Take the lines below beginning at the line that has "exists raw, secret" and stopping after the line that has "apply service_keys_spec in Hk", and print them exactly as they are, with no other lines.

Data for this exercise Block Start

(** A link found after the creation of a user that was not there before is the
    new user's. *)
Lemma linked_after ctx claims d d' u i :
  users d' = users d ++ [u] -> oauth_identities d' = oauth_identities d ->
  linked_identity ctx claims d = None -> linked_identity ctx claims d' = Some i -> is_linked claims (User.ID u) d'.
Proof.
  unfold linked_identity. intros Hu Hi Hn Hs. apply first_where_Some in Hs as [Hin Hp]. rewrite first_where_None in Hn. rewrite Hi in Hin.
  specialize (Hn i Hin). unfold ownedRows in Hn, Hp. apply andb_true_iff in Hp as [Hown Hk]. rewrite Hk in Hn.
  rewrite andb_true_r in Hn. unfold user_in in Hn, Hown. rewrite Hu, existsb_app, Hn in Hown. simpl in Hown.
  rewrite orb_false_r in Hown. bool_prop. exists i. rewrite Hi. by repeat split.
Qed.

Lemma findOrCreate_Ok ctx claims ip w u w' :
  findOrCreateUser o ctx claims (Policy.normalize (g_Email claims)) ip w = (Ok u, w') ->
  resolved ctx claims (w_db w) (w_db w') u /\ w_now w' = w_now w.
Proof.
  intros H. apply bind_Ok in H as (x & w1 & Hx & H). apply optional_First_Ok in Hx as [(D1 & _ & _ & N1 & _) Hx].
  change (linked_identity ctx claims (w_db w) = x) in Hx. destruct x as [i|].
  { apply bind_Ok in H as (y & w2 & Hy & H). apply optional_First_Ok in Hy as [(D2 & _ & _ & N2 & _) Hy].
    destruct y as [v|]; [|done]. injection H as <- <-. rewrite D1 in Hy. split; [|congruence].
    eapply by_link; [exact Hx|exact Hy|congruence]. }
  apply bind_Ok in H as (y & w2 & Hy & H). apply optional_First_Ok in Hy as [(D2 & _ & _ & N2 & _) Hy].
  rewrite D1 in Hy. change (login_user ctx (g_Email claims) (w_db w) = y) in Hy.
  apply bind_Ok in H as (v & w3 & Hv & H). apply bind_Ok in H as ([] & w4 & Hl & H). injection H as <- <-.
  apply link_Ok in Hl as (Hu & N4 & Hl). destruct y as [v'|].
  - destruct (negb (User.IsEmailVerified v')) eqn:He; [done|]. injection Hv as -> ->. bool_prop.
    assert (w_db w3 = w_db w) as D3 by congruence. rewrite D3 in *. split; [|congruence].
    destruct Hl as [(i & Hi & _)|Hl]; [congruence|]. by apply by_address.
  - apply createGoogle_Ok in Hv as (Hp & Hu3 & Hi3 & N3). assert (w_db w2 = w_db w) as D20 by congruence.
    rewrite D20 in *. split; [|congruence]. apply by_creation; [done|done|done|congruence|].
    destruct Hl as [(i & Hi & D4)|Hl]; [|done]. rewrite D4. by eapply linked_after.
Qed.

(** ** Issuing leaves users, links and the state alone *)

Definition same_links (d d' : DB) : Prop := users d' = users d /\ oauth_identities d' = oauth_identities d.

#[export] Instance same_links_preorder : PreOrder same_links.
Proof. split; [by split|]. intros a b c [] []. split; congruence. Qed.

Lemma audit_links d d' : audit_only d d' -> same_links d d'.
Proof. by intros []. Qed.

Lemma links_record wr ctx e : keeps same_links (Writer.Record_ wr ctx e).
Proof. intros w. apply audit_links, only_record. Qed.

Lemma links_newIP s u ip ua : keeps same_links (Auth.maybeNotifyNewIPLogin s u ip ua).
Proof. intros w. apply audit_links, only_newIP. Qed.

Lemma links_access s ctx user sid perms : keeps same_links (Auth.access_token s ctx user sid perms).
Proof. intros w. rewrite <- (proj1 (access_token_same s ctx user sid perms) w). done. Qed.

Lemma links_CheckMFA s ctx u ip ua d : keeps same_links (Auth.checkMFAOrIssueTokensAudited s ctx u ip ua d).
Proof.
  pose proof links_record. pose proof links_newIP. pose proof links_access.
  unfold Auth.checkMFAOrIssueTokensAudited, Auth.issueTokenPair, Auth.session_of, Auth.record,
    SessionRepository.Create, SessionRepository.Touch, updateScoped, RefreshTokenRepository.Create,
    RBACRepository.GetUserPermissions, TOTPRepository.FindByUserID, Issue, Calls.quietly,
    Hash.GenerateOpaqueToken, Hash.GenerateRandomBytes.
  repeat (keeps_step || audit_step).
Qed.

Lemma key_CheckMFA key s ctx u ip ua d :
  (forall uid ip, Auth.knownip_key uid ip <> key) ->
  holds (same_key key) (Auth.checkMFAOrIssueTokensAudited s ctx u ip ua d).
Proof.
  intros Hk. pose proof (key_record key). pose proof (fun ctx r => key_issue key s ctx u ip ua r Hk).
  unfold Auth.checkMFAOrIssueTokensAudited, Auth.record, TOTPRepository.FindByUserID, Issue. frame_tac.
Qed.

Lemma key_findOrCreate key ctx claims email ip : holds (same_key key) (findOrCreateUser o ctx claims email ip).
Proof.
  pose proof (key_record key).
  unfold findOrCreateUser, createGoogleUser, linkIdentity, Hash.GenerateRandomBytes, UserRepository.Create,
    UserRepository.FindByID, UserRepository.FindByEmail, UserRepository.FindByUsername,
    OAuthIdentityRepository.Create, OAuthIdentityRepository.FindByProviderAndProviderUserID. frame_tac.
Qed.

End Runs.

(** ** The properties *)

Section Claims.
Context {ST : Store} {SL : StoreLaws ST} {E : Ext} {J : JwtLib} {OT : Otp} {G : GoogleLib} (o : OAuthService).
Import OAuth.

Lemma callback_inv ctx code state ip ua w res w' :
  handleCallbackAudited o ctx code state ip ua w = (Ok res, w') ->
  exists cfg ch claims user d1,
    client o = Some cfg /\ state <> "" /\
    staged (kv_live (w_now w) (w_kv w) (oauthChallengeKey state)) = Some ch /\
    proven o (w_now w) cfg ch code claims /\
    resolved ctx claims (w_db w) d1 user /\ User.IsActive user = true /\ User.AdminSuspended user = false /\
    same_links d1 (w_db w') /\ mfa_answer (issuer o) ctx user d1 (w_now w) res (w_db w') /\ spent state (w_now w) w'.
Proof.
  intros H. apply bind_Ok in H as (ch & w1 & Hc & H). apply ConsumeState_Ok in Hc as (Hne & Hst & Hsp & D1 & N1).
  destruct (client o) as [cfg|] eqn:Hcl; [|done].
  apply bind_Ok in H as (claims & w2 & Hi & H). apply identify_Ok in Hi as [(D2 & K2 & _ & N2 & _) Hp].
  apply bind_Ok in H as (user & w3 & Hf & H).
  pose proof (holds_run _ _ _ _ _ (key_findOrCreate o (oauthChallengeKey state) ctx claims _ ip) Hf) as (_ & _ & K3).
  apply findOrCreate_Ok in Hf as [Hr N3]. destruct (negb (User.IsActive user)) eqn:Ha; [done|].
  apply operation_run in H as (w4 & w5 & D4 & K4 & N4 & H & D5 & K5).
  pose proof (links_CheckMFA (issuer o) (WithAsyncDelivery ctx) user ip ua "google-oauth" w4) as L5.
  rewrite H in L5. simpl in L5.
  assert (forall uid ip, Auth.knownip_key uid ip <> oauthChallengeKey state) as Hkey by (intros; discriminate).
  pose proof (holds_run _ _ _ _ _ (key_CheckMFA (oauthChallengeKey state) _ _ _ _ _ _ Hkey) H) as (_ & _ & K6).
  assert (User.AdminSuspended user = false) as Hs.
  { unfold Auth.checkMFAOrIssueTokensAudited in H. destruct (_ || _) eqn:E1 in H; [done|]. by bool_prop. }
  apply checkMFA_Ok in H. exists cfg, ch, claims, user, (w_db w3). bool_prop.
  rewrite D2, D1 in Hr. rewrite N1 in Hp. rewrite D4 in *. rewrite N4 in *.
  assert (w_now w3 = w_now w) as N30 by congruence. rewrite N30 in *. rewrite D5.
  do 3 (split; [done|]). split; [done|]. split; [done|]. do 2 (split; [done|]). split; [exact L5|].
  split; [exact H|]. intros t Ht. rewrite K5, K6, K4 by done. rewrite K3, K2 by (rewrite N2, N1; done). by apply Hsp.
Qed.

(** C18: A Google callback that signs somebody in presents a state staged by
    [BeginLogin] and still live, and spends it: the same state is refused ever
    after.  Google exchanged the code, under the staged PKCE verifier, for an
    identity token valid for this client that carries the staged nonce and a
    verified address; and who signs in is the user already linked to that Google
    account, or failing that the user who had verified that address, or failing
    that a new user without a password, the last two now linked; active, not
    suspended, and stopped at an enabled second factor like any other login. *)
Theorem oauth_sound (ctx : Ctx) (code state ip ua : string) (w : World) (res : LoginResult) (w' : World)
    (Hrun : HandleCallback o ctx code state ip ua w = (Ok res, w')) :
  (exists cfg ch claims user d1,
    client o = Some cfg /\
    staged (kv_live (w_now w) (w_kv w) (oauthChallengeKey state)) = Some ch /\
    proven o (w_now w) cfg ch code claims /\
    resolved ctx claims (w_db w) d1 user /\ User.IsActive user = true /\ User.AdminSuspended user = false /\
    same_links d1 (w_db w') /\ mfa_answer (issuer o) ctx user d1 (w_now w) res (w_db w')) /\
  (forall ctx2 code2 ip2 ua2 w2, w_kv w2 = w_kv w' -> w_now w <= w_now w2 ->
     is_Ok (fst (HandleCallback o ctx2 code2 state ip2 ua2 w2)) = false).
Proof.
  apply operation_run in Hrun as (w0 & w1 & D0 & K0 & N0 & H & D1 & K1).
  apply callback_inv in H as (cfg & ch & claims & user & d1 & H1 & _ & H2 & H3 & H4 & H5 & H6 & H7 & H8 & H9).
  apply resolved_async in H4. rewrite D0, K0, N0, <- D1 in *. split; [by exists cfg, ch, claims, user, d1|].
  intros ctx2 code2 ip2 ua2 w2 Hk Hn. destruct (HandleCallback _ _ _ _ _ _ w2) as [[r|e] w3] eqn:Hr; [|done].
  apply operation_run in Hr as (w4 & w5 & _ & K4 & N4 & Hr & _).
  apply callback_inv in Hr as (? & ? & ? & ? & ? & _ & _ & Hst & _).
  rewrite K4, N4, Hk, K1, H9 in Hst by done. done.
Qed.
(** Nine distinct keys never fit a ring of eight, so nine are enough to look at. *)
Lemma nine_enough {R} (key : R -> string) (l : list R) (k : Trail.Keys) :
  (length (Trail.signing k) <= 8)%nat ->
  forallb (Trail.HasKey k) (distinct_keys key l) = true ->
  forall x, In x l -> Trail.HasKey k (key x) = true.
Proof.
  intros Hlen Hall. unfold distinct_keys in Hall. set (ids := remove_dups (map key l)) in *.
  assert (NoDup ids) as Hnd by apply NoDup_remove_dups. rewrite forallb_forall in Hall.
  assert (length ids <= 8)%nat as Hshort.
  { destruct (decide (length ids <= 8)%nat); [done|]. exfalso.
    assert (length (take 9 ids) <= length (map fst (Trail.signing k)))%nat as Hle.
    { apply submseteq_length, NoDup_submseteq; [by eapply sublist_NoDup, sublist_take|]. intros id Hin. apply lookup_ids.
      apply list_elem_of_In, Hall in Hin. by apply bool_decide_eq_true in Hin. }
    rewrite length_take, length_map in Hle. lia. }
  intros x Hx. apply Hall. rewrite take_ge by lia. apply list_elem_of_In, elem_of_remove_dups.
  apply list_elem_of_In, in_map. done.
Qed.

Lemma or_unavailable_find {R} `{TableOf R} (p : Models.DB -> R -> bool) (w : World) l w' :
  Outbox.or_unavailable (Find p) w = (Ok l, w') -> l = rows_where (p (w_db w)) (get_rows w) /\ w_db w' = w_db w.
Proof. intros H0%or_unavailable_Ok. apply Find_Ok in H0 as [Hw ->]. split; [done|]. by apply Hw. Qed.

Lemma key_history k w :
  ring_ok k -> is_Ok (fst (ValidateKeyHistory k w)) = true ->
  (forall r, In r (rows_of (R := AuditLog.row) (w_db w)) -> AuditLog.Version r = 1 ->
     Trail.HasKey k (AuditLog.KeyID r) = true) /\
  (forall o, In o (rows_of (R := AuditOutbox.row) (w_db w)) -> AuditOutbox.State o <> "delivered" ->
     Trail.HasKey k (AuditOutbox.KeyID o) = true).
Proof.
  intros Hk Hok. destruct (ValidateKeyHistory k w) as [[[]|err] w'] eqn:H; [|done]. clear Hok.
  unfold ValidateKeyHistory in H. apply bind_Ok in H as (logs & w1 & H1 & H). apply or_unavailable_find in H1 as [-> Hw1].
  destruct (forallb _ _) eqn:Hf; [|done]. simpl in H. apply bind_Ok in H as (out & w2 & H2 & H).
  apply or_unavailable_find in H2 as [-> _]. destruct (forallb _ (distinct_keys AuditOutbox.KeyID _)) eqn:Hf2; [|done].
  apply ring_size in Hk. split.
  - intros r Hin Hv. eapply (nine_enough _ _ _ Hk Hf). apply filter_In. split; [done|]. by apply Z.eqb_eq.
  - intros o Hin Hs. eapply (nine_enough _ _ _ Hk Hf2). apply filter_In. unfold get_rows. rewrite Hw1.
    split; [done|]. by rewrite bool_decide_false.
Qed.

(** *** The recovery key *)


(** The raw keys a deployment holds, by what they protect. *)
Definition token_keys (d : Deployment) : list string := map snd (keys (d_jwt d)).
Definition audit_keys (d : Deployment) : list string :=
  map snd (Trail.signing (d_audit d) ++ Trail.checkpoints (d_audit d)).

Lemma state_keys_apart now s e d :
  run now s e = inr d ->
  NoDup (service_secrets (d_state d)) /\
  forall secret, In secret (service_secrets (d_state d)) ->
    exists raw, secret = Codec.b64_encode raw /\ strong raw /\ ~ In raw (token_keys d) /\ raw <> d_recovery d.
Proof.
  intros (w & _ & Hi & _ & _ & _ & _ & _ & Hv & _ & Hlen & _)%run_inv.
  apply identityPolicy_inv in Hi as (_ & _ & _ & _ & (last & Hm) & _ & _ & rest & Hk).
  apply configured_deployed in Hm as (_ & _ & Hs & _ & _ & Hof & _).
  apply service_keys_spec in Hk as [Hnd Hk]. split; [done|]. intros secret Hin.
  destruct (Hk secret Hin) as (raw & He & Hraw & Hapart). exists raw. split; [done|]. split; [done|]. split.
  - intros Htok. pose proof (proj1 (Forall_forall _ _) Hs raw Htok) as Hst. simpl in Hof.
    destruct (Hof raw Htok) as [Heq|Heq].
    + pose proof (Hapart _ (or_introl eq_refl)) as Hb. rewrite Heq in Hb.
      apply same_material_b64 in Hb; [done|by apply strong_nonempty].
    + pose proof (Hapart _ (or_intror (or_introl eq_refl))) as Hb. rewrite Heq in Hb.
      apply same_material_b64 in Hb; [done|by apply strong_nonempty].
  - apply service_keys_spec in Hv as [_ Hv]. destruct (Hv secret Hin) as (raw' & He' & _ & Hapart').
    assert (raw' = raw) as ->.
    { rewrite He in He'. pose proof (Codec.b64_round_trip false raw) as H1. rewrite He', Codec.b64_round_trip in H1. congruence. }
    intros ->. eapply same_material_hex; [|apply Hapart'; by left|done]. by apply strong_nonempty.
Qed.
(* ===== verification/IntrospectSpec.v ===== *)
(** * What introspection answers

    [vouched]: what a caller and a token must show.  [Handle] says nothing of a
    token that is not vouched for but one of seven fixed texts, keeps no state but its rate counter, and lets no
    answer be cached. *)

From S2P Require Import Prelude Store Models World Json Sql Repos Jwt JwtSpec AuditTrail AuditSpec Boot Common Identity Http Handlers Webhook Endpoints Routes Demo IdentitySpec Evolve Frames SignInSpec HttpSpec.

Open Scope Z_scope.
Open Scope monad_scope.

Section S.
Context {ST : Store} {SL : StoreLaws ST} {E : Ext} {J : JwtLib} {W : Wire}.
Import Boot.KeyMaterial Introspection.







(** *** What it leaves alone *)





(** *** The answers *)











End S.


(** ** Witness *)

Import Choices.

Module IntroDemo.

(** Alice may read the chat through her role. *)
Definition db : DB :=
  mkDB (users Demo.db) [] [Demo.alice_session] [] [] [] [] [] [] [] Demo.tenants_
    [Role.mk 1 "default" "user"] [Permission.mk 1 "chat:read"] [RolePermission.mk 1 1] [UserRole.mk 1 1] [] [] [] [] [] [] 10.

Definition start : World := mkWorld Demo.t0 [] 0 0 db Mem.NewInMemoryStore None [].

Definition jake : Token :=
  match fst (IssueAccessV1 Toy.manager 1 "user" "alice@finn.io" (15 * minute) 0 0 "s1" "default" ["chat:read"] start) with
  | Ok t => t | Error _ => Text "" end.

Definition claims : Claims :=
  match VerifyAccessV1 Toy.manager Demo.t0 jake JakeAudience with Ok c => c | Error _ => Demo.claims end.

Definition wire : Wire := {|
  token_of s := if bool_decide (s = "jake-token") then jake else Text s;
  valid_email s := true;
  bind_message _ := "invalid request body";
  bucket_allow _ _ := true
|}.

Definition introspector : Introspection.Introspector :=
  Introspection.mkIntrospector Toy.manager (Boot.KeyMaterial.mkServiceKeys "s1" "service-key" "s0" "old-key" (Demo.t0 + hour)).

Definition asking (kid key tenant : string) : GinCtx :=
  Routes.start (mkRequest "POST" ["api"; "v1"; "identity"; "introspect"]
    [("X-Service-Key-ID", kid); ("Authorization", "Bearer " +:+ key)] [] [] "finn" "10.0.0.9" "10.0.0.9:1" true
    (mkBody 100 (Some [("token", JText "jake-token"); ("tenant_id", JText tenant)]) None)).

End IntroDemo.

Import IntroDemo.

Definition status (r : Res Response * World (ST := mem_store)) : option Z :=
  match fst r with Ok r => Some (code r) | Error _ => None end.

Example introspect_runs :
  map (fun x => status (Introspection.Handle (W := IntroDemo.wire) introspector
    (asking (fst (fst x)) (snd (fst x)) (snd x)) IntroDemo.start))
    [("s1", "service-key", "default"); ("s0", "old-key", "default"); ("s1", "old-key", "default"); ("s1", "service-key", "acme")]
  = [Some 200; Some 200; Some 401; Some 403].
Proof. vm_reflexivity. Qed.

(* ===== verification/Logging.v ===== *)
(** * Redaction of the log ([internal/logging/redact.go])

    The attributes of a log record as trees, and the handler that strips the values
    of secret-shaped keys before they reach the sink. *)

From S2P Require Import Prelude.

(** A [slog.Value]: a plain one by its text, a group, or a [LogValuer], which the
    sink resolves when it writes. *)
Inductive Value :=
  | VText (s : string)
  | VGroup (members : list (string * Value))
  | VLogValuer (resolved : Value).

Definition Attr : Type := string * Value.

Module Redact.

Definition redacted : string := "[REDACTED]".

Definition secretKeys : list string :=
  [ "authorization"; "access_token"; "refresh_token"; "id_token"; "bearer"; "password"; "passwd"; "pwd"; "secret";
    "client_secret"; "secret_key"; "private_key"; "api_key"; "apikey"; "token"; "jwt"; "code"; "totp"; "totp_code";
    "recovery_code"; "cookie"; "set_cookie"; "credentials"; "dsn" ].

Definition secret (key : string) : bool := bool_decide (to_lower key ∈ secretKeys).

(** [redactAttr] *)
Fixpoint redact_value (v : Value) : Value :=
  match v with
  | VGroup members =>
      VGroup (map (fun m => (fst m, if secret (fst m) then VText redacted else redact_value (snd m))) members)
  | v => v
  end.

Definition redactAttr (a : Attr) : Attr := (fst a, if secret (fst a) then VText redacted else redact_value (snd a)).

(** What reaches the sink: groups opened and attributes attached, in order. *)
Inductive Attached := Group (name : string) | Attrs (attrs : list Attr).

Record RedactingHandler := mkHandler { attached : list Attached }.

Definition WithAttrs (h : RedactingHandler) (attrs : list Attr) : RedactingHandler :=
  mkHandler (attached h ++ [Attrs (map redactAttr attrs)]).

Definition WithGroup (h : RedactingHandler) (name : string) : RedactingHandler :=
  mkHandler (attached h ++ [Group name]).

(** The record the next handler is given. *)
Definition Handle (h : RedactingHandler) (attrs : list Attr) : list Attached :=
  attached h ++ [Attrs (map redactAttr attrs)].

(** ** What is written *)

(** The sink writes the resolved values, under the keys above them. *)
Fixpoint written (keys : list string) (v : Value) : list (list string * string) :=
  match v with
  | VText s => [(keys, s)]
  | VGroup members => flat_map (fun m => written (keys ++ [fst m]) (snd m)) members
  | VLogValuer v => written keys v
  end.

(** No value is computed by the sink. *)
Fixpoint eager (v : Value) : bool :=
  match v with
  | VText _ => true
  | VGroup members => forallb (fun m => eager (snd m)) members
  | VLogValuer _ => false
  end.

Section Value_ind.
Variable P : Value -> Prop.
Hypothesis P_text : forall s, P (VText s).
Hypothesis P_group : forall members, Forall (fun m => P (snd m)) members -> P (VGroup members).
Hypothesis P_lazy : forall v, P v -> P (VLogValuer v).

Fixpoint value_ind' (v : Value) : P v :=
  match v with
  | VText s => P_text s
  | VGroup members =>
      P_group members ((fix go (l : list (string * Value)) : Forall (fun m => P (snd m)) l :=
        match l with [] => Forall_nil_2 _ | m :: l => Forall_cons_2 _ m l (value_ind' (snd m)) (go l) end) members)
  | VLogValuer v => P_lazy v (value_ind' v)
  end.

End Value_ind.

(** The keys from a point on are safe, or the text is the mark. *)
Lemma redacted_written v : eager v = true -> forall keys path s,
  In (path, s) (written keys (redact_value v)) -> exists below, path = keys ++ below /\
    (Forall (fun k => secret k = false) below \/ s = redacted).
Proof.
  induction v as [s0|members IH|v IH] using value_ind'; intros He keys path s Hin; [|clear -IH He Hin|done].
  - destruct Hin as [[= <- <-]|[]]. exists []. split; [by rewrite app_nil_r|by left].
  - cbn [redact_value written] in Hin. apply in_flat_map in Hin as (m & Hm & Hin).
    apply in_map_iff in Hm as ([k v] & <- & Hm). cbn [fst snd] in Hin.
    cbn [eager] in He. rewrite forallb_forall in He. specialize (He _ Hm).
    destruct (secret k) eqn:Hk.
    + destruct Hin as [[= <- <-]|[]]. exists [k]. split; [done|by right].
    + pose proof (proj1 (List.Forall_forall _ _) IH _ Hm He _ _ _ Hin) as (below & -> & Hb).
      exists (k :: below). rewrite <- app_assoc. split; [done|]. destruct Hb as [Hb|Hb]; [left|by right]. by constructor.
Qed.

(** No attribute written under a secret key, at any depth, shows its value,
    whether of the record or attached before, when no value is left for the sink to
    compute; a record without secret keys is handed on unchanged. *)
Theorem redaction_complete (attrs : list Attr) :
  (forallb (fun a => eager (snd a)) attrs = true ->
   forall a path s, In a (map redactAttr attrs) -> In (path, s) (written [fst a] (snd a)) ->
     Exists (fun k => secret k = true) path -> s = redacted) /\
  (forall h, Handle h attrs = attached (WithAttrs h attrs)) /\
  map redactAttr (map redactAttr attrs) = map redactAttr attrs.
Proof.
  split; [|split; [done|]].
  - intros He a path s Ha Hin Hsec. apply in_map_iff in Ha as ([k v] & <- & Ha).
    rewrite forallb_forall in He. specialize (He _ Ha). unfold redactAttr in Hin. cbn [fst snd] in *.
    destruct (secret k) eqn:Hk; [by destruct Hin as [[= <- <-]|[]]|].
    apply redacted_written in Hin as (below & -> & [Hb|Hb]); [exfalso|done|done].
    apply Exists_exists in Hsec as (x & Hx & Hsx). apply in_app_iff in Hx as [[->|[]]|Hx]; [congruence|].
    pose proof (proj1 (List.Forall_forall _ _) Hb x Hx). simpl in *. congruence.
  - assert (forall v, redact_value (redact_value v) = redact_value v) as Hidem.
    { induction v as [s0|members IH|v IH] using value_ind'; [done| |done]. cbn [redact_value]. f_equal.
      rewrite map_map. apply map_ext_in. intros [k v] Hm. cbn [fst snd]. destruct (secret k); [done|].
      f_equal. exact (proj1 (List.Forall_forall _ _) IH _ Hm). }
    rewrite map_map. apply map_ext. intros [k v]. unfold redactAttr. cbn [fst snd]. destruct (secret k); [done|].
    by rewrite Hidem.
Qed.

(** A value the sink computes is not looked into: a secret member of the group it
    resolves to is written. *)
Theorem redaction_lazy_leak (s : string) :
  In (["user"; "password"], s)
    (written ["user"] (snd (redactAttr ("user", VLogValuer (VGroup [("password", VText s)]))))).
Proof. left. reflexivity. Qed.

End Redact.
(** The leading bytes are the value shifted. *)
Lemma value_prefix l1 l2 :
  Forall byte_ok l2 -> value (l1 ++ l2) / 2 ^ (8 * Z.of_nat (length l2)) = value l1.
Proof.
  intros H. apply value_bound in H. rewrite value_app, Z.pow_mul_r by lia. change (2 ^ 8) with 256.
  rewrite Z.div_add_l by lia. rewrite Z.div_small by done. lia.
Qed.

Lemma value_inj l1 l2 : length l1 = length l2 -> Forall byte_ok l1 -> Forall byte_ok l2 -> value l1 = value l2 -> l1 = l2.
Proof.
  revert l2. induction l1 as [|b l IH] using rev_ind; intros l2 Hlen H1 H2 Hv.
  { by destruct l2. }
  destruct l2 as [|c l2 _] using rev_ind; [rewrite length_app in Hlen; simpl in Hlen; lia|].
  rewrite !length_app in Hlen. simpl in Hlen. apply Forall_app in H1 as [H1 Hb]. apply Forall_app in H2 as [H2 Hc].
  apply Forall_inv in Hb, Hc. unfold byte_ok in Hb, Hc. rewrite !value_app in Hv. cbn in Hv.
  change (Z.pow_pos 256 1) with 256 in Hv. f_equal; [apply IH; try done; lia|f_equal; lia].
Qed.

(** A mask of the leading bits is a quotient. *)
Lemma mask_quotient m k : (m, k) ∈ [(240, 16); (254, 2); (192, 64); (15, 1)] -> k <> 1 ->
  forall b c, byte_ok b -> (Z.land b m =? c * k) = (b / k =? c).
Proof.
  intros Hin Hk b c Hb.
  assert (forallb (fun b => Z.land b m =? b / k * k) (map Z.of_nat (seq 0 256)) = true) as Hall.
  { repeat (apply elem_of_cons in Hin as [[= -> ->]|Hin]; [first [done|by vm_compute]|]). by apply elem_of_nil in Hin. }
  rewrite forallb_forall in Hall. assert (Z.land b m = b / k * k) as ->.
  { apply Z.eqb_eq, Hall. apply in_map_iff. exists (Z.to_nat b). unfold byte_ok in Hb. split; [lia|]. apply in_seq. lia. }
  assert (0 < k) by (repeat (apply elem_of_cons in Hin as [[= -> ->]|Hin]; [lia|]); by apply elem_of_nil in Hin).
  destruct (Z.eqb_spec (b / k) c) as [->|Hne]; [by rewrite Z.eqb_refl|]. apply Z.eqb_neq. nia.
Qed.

Data for this exercise Block End

> _Exercise solution_
    exists raw, secret = Codec.b64_encode raw /\ strong raw /\ ~ In raw (token_keys d) /\ raw <> d_recovery d.
Proof.
  intros (w & _ & Hi & _ & _ & _ & _ & _ & Hv & _ & Hlen & _)%run_inv.
  apply identityPolicy_inv in Hi as (_ & _ & _ & _ & (last & Hm) & _ & _ & rest & Hk).
  apply configured_deployed in Hm as (_ & _ & Hs & _ & _ & Hof & _).
  apply service_keys_spec in Hk as [Hnd Hk]. split; [done|]. intros secret Hin.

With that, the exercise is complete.